PROBLEM DESCRIPTION – After locating the line that contains "ErrTypeNotAvailable (type reg : string)" in the data below, set down exactly that line and each one after it through the line that contains "(opts : ServerCreateOpts)", and nothing more.

──────────

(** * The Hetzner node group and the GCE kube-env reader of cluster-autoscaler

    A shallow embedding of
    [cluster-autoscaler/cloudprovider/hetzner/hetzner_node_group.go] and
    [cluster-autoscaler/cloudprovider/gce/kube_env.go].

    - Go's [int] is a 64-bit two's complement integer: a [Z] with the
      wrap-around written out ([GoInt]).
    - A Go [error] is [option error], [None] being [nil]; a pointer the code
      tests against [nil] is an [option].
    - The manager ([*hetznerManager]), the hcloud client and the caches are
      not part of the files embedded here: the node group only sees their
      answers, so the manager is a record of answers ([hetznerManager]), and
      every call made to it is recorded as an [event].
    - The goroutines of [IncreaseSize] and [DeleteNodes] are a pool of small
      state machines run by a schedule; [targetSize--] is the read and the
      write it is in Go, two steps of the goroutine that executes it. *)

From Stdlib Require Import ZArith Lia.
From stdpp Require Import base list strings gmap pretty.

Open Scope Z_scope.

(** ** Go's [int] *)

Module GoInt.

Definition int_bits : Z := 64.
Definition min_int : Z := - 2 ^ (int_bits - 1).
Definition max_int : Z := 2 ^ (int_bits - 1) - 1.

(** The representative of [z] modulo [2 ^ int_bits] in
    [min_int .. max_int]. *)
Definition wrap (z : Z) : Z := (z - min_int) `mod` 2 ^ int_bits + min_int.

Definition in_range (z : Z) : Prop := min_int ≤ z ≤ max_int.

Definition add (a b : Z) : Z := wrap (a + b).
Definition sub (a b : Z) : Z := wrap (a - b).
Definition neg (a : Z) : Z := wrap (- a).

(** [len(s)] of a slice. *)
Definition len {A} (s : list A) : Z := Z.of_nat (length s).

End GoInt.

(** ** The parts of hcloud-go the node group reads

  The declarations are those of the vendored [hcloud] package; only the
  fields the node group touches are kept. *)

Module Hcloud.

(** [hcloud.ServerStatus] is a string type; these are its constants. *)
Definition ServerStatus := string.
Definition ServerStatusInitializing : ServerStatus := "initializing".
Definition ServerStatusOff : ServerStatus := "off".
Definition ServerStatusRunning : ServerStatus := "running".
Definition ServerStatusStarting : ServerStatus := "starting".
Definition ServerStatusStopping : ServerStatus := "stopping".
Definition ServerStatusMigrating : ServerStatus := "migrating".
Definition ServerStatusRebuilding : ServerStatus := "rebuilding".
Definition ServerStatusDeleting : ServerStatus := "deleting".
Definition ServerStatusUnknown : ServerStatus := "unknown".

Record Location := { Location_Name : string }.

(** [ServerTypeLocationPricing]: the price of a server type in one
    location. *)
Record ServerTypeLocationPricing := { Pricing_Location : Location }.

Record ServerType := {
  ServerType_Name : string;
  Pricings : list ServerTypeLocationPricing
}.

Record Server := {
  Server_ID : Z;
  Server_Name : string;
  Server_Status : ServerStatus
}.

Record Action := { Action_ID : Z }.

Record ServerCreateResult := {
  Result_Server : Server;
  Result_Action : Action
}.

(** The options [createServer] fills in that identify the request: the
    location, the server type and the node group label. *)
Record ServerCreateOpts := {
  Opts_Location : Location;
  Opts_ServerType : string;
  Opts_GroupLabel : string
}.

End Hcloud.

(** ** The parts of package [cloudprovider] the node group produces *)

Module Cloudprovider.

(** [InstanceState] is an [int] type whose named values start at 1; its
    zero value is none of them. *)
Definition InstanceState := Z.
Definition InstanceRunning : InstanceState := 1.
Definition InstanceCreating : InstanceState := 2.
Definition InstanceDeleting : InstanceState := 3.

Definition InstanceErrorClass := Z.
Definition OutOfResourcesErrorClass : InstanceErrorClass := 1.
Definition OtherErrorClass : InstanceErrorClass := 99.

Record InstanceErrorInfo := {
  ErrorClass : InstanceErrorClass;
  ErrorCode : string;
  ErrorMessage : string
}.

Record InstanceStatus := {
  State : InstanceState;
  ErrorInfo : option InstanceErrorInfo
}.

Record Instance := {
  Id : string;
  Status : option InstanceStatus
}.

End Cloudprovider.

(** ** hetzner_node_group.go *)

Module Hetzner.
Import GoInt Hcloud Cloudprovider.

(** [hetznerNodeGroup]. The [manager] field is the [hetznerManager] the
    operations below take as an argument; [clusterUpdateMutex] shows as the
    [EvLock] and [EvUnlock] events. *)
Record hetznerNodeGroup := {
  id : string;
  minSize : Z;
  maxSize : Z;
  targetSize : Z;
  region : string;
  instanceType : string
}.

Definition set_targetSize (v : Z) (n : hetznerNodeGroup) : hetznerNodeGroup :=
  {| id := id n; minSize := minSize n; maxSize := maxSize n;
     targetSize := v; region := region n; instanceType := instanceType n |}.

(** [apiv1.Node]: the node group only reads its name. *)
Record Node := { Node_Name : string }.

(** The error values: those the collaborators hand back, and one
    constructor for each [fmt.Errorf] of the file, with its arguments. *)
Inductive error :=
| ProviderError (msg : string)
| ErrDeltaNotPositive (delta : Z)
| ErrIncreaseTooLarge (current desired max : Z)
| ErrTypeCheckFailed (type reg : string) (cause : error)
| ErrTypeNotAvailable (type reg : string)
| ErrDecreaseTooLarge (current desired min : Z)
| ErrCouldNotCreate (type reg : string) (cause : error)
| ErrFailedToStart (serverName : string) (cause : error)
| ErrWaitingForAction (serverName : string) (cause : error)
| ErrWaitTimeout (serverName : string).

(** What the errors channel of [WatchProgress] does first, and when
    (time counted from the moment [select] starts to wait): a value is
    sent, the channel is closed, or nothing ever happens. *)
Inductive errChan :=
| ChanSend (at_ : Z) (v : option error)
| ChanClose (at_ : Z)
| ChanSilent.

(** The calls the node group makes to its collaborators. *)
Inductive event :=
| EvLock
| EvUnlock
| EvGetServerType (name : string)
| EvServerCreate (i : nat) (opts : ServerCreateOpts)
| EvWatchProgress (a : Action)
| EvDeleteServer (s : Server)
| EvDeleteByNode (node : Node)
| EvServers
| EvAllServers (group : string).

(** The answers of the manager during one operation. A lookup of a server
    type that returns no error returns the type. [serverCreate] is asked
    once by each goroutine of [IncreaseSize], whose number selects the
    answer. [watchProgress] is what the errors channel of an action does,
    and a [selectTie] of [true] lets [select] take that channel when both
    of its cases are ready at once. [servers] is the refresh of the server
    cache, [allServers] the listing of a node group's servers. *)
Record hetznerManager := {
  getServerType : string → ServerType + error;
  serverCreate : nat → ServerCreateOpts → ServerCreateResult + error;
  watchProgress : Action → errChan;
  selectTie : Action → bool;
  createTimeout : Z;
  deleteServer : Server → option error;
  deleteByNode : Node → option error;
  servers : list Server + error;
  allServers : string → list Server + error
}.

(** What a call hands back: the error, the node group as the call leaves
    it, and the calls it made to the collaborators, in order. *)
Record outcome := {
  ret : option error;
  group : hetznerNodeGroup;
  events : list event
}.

──────────

RESPONSE TO THIS TASK –
| ErrTypeNotAvailable (type reg : string)
| ErrDecreaseTooLarge (current desired min : Z)
| ErrCouldNotCreate (type reg : string) (cause : error)
| ErrFailedToStart (serverName : string) (cause : error)
| ErrWaitingForAction (serverName : string) (cause : error)
| ErrWaitTimeout (serverName : string).

(** What the errors channel of [WatchProgress] does first, and when
    (time counted from the moment [select] starts to wait): a value is
    sent, the channel is closed, or nothing ever happens. *)
Inductive errChan :=
| ChanSend (at_ : Z) (v : option error)
| ChanClose (at_ : Z)
| ChanSilent.

(** The calls the node group makes to its collaborators. *)
Inductive event :=
| EvLock
| EvUnlock
| EvGetServerType (name : string)
| EvServerCreate (i : nat) (opts : ServerCreateOpts)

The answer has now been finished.